In many places and in many ways, we have to decide if we want a free society, or a socially-engineered society. A free society will of necessity have a healthcare system which is not totally systematic. A socially-engineered society will of necessity impose upon people things which are judged good by society but which may not be judged as good by every individual.

So much of healthcare is wrapped up in beliefs and social mores. Some cultures within the United States find it impossible to deal with end-of-life situations except with the declaration, “We want everything done.” In a system designed with no accountability and no responsibility, it is easy to say “I want it all,” because there are no consequences for those making these decisions. On the other hand, we do not want a system designed whereby arbitrary thresholds are determined such that if you are this age, or have that condition, there is no care available to you. Where is the balance?

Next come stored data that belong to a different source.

(* ===== verification/ReadyQueue.v ===== *)
(** * ReadyQueue: the process control blocks and the ready queue of the
    second shell (a2/pcb.c, a2/ready_queue.c)

    The queue is a singly linked list in memory.  [queue s l] relates a
    memory to the sequence [l] of the addresses of its nodes; the theorems
    say what each function does to that sequence. *)
From S2P Require Import Prelude.

Module ReadyQueue.

Abbreviation loc := positive.

Definition MAX_PAGES : Z := 10.
Definition MAX_INT : Z := 2147483646.

(** pcb.h *)
Record PCB := mkPCB {
  priority : bool;
  currentPage : Z;
  pid : Z;
  PC : Z;
  start : Z;
  end_ : Z;
  job_length_score : Z;
  pageCounter : Z;
  currentLine : Z;
  filename : option string;
  pagetable : list bool;
  file : option loc
}.

(** ready_queue.h *)
Record QueueNode := mkNode { pcb : loc; next : option loc }.

(** [pid_counter] of pcb.c, [head] of ready_queue.c, and the heap. *)
Record rq := mkRq {
  pid_counter : Z;
  head : option loc;
  nodes : gmap loc QueueNode;
  pcbs : gmap loc PCB;
  brk : loc
}.

Definition set_head (h : option loc) (s : rq) : rq :=
  mkRq (pid_counter s) h (nodes s) (pcbs s) (brk s).
Definition set_nodes (m : gmap loc QueueNode) (s : rq) : rq :=
  mkRq (pid_counter s) (head s) m (pcbs s) (brk s).
Definition set_pcbs (m : gmap loc PCB) (s : rq) : rq :=
  mkRq (pid_counter s) (head s) (nodes s) m (brk s).

Definition malloc : M rq loc :=
  let! s := get in
  put (mkRq (pid_counter s) (head s) (nodes s) (pcbs s) (Pos.succ (brk s))) ;;
  ret (brk s).

(** [*p], [p->next = n], [free(p)] for a pointer [p] to a node. *)
Definition get_node (p : loc) : M rq QueueNode :=
  let! s := get in need (nodes s !! p).
Definition set_next (p : loc) (n : option loc) : M rq unit :=
  let! nd := get_node p in
  modify (fun s => set_nodes (<[p := mkNode (pcb nd) n]> (nodes s)) s).
Definition free_node (p : loc) : M rq unit :=
  get_node p ;; modify (fun s => set_nodes (delete p (nodes s)) s).
Definition get_pcb (p : loc) : M rq PCB :=
  let! s := get in need (pcbs s !! p).
Definition set_pcb (p : loc) (x : PCB) : M rq unit :=
  get_pcb p ;; modify (fun s => set_pcbs (<[p := x]> (pcbs s)) s).
(** [cur->pcb]. *)
Definition job (p : loc) : M rq PCB :=
  let! nd := get_node p in get_pcb (pcb nd).

(** A walk visits each node at most once: one turn per node of the heap,
    and the last test. *)
Definition walk {X R} (body : X -> M rq (X + R)) (x : X) : M rq R :=
  let! s := get in while_ (S (S (size (nodes s)))) body x.

(* ------------------------------------------------------------------ *)
(** ** pcb.c                                                           *)
(* ------------------------------------------------------------------ *)

Definition generatePID : M rq Z :=
  let! s := get in
  put (mkRq (i32 (pid_counter s + 1)) (head s) (nodes s) (pcbs s) (brk s)) ;;
  ret (pid_counter s).

Definition makePCB : M rq loc :=
  let! p := malloc in
  let! id := generatePID in
  modify (fun s => set_pcbs (<[p := mkPCB false 1 id 0 0 0 (1 + 0 - 0) 0 0 None
                                          (replicate (Z.to_nat MAX_PAGES) false) None]> (pcbs s)) s) ;;
  ret p.

(* ------------------------------------------------------------------ *)
(** ** ready_queue.c                                                   *)
(* ------------------------------------------------------------------ *)

Definition ready_queue_destroy : M rq unit :=
  let! s := get in
  match head s with
  | None => ret tt
  | Some h =>
      let! cur := walk (fun cur =>
        let! nd := get_node cur in
        match next nd with
        | None => ret (inr cur)
        | Some tmp => free_node cur ;; ret (inl tmp)
        end) h in
      free_node cur
  end.

Definition ready_queue_add_to_tail (node : loc) : M rq unit :=
  let! s := get in
  match head s with
  | None => modify (set_head (Some node)) ;; set_next node None
  | Some h =>
      let! cur := walk (fun cur =>
        let! nd := get_node cur in
        match next nd with None => ret (inr cur) | Some n => ret (inl n) end) h in
      set_next cur (Some node) ;;
      set_next node None
  end.

Definition ready_queue_add_to_head (node : loc) : M rq unit :=
  let! s := get in
  match head s with
  | None => modify (set_head (Some node)) ;; set_next node None
  | Some h => set_next node (Some h) ;; modify (set_head (Some node))
  end.

Definition job_line (x : PCB) : string :=
  (tab +:+ "PID: " +:+ pretty (pid x) +:+ ", length: " +:+ pretty (job_length_score x)
   +:+ ", priority: " +:+ (if priority x then "1" else "0") +:+ nl)%string.

Definition print_ready_queue : M rq unit :=
  let! s := get in
  match head s with
  | None => print ("ready queue is empty" +:+ nl)
  | Some h =>
      print ("Ready queue: " +:+ nl) ;;
      walk (fun cur =>
        match cur with
        | None => ret (inr tt)
        | Some c =>
            let! x := job c in
            print (job_line x) ;;
            let! nd := get_node c in
            ret (inl (next nd))
        end) (Some h)
  end.

Definition terminate_process (node : loc) : M rq unit := free_node node.

Definition is_ready_empty : M rq bool :=
  let! s := get in ret (bool_decide (head s = None)).

Definition ready_queue_pop_head : M rq (option loc) :=
  let! s := get in
  match head s with
  | None => ret None
  | Some h =>
      let! nd := get_node h in
      modify (set_head (next nd)) ;;
      ret (Some h)
  end.

Definition decremented (x : PCB) : PCB :=
  mkPCB (priority x) (currentPage x) (pid x) (PC x) (start x) (end_ x)
        (job_length_score x - 1) (pageCounter x) (currentLine x) (filename x)
        (pagetable x) (file x).

Definition ready_queue_decrement_job_length_score : M rq unit :=
  let! s := get in
  walk (fun cur =>
    match cur with
    | None => ret (inr tt)
    | Some c =>
        let! nd := get_node c in
        let! x := get_pcb (pcb nd) in
        when (0 <? job_length_score x) (set_pcb (pcb nd) (decremented x)) ;;
        ret (inl (next nd))
    end) (head s).

Definition ready_queue_swap_with_next (toSwap : loc) : M rq unit :=
  let! s := get in
  let cur := head s in
  when (bool_decide (head s = Some toSwap))
    (let! hd := get_node toSwap in
     let! nx := need (next hd) in
     let! nnd := get_node nx in
     set_next toSwap (next nnd) ;;
     set_next nx (Some toSwap) ;;
     modify (set_head (Some nx))) ;;
  let! cur := walk (fun cur =>
    match cur with
    | None => ret (inr None)
    | Some c =>
        let! nd := get_node c in
        if bool_decide (next nd = Some toSwap) then ret (inr (Some c)) else ret (inl (next nd))
    end) cur in
  match cur with
  | None => ret tt
  | Some c =>
      let! tnd := get_node toSwap in
      let! nx := need (next tnd) in
      let! nnd := get_node nx in
      set_next c (Some nx) ;;
      set_next nx (Some toSwap) ;;
      set_next toSwap (next nnd)
  end.

Definition swap_needed (cur : loc) : M rq bool :=
  let! nd := get_node cur in
  match next nd with
  | None => ret false
  | Some nx =>
      let! c := get_pcb (pcb nd) in
      let! n := job nx in
      ret (if priority c && priority n then
             if job_length_score c >? job_length_score n then true else false
           else if priority c && negb (priority n) then false
           else if negb (priority c) && priority n then true
           else if job_length_score c >? job_length_score n then true else false)
  end.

We cannot afford to give everyone, everything they want. When healthcare expenditures provide no quality of life, should society guarantee the availability of those expenditures? And, whose definition of quality of life is going to be used and who is going to determine the presence or absence of that quality of life? “All you can eat” buffets often note that if you do not eat all that is on your plate, you can be changed more. That is a form of accountability. The idea is, “Just because it is available does not mean that you should take it.”

In my father's final illness, it would have been possible to delay his death almost indefinitely, but his life as he knew and as he loved it, was over before his body ceased to function. To artificially prolong that life would have been cruel. It was because of our judgment of the value of his life that we chose not to prolong the biological functions of his body. Our judgment of the value of our father's life caused us to make choices which preserved his life and ultimately that value caused us to make choices which allowed his life to end.

The value which each person places on his/her life; the choices each person makes for her/his life; the investment which society makes in the life of each of its citizens and/or residents; accountability and responsibility; freedom, these are all elements of the design of a healthcare system which treasures the life of each person.

It is soon to be Father's day. If you still have your father; treasure him. If you still have your health, treasure it. If you have neither, encourage those that do to value both and to make choices which reflect that value. Remember your father and celebrate his life. Life is precious, even after it is gone. And, don't every forget, it is your life and it is your health.